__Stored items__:
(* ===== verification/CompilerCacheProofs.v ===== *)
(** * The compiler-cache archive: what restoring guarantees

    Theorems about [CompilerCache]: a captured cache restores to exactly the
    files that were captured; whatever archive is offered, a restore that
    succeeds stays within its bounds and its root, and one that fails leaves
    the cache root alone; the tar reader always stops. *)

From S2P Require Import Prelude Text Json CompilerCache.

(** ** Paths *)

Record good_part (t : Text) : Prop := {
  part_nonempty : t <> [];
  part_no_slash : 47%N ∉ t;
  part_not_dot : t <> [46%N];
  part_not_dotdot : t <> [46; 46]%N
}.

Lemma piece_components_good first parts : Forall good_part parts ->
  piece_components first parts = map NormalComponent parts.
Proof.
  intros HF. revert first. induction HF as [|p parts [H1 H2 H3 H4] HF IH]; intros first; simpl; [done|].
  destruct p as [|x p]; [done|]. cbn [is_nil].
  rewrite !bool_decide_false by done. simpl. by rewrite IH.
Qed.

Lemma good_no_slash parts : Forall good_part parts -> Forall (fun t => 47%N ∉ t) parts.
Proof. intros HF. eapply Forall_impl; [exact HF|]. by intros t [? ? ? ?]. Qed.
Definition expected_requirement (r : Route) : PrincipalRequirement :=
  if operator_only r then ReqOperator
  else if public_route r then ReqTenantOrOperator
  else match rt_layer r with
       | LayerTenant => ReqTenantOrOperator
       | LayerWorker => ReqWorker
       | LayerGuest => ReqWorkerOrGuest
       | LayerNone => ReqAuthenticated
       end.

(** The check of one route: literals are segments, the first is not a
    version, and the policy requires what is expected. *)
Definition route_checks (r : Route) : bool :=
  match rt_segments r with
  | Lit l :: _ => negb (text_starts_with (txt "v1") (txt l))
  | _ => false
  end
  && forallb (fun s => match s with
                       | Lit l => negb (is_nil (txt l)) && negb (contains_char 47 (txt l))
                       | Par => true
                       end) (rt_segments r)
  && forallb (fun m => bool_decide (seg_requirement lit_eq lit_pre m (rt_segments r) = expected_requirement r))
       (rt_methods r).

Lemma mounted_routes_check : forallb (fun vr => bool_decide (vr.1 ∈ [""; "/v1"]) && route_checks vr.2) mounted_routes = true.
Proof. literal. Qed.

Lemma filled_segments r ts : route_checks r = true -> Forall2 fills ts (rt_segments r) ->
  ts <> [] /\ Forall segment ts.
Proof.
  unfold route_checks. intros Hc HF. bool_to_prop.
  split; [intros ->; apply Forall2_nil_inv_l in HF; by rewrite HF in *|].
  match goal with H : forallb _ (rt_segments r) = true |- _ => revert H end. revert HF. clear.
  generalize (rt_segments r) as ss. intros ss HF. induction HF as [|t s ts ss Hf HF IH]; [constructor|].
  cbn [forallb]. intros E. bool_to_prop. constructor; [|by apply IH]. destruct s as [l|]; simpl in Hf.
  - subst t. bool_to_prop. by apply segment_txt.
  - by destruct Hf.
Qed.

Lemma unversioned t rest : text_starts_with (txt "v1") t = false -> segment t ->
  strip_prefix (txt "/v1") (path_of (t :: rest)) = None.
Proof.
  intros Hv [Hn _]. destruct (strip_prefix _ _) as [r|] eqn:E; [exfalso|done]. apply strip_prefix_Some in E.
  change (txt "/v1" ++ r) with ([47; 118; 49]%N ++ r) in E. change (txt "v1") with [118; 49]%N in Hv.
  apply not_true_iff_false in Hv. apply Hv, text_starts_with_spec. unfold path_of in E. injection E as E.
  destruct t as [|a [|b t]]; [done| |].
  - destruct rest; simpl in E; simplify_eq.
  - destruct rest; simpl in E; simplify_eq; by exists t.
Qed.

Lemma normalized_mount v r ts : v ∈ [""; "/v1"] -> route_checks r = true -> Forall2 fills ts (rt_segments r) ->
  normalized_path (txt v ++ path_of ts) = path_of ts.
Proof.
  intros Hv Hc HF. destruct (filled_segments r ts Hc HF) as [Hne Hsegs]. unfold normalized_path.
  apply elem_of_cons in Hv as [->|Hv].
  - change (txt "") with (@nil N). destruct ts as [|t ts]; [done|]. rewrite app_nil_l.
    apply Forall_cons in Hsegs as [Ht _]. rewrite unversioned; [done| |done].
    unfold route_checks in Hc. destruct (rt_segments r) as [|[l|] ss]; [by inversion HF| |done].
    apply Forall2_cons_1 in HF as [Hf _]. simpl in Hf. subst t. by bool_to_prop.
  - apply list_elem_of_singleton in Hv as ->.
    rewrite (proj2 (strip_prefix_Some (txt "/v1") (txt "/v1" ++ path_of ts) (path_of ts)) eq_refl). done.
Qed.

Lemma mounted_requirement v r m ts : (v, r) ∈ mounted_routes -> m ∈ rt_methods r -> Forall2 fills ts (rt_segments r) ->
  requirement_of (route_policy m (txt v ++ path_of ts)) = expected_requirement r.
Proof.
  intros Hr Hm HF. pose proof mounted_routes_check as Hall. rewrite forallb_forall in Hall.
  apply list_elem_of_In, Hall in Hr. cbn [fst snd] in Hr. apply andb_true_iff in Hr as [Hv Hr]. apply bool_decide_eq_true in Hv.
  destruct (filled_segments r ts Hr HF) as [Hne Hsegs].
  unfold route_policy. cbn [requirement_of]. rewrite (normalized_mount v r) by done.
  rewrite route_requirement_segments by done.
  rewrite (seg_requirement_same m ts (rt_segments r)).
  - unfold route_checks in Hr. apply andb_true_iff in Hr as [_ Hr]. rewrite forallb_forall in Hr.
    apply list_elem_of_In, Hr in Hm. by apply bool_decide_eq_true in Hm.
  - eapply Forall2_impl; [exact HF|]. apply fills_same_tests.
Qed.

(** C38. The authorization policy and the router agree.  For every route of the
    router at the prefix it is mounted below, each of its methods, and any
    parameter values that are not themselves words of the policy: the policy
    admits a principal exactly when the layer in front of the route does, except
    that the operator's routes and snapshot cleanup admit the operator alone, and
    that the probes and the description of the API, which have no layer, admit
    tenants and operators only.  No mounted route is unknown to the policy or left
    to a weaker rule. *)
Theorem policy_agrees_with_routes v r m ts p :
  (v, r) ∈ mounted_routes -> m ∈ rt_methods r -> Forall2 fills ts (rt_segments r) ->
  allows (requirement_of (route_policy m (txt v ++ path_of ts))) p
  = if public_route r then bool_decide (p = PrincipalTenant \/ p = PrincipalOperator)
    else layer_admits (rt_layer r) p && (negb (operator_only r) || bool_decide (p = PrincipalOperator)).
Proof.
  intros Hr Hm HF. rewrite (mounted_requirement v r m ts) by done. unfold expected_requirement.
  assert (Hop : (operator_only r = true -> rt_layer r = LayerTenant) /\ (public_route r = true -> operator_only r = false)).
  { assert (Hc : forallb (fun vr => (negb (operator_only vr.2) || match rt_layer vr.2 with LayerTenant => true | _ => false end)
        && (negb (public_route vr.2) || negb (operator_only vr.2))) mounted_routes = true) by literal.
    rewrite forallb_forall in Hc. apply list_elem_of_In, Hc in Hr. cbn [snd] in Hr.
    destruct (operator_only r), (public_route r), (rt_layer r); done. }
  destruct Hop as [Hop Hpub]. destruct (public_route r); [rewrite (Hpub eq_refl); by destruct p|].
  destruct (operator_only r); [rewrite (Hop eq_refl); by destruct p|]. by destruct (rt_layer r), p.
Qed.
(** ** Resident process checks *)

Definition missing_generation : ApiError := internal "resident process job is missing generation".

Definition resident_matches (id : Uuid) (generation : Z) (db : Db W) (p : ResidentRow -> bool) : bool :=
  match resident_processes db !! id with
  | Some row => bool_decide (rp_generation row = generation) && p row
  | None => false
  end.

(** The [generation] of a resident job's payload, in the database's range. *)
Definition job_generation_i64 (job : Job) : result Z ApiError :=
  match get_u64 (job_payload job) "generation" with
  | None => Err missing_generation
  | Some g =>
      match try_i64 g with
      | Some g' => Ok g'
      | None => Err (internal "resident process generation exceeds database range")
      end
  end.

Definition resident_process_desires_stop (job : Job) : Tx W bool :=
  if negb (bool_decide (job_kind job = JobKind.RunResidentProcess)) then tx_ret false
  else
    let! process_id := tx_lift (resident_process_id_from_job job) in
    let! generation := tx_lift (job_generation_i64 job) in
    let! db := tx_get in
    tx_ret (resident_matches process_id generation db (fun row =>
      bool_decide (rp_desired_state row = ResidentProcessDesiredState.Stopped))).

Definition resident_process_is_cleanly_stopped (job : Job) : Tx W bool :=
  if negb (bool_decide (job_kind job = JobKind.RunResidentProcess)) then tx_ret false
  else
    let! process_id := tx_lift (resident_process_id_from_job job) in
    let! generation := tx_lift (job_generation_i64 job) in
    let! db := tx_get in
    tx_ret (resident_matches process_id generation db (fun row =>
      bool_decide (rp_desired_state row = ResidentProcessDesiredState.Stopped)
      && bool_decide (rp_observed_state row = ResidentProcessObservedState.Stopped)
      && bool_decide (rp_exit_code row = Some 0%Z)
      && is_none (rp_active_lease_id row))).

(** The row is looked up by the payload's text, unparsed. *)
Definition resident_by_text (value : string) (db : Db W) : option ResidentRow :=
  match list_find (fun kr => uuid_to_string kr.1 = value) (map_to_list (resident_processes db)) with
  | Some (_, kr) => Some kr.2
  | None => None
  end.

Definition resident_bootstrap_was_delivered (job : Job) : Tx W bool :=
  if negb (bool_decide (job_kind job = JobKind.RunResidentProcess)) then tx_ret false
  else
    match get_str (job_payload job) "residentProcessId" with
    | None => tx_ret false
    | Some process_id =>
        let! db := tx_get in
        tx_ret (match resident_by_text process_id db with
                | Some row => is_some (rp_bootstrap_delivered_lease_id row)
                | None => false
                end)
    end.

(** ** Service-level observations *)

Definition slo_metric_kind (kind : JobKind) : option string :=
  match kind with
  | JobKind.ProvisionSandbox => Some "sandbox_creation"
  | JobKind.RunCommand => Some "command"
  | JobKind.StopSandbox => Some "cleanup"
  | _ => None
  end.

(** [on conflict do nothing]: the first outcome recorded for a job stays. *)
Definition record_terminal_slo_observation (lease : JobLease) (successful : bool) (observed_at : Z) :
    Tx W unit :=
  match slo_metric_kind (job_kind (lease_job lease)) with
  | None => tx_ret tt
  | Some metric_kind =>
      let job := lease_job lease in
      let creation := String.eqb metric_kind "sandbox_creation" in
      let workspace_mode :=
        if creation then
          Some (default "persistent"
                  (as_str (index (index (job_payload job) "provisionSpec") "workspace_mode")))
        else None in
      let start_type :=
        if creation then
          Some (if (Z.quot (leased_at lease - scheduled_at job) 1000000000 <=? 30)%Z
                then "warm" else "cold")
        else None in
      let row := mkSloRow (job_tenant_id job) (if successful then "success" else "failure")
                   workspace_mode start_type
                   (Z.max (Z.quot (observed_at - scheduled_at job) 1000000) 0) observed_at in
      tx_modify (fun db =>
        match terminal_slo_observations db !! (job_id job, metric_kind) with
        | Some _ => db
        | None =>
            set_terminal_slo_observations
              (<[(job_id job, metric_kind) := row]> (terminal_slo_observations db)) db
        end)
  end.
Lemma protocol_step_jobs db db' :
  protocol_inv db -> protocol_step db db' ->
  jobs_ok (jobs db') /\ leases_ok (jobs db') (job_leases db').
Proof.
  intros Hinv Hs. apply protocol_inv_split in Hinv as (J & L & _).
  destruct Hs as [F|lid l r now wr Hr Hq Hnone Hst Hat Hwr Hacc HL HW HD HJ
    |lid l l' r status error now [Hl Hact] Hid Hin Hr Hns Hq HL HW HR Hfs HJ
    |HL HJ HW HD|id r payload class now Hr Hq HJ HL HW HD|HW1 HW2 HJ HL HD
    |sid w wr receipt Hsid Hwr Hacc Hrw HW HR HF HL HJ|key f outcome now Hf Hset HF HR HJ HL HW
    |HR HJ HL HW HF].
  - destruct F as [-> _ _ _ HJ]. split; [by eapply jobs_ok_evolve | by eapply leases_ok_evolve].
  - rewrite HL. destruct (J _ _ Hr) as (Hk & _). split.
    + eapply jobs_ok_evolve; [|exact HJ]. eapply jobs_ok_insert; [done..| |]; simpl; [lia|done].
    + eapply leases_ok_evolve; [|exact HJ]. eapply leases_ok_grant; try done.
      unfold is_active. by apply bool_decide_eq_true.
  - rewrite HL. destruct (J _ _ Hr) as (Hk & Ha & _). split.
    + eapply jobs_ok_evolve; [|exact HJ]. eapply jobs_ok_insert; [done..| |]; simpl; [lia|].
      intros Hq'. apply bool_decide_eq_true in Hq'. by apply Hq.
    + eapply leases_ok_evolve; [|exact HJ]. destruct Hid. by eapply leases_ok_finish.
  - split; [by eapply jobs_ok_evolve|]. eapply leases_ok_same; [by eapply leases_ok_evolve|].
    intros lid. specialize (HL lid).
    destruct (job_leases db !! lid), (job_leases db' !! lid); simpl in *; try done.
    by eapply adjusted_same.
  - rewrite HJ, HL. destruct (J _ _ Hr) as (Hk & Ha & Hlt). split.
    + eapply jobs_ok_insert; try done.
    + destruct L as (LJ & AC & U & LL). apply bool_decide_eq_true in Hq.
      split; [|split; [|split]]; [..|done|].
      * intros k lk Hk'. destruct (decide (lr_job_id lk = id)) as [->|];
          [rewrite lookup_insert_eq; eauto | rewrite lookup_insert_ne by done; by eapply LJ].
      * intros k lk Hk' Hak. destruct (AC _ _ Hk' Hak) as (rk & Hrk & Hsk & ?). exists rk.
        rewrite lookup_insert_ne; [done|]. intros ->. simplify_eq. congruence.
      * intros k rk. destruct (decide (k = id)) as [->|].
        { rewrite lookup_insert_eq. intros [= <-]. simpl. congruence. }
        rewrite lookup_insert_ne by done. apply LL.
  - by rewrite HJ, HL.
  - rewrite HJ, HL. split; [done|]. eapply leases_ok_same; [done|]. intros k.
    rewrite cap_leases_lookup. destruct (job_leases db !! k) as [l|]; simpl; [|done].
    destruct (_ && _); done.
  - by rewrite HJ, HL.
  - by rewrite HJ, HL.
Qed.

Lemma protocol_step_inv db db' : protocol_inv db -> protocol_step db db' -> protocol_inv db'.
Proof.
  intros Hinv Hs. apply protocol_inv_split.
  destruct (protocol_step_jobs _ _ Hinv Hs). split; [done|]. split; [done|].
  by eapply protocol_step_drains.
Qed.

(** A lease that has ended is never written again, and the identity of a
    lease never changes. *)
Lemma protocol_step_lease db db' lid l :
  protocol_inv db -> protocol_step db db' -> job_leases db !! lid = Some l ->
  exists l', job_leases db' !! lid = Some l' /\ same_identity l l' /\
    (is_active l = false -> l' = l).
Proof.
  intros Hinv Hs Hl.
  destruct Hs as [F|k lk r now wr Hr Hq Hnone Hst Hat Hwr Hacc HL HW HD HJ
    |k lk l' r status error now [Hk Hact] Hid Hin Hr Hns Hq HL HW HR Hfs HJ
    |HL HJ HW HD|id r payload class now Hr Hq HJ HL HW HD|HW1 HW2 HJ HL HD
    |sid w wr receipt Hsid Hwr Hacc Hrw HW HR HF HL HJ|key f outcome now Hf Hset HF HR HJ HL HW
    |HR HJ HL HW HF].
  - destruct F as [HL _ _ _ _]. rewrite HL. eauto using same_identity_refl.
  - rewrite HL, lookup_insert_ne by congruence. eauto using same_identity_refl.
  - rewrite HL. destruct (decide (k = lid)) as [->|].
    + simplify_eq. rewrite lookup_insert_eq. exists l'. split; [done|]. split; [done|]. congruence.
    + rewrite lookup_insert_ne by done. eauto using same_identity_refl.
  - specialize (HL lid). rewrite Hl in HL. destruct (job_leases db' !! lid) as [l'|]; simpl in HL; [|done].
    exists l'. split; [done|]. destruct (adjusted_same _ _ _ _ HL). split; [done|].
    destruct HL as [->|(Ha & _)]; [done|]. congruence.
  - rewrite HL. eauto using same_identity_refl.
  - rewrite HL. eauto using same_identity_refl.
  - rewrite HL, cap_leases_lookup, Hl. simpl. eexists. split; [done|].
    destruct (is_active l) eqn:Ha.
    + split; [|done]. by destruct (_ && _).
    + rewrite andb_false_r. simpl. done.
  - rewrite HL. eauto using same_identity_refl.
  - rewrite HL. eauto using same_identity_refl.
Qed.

__Problem__: Above are the records. How many of their lines hold "database"? Answer with the number alone.

__Response for this exercise__: 2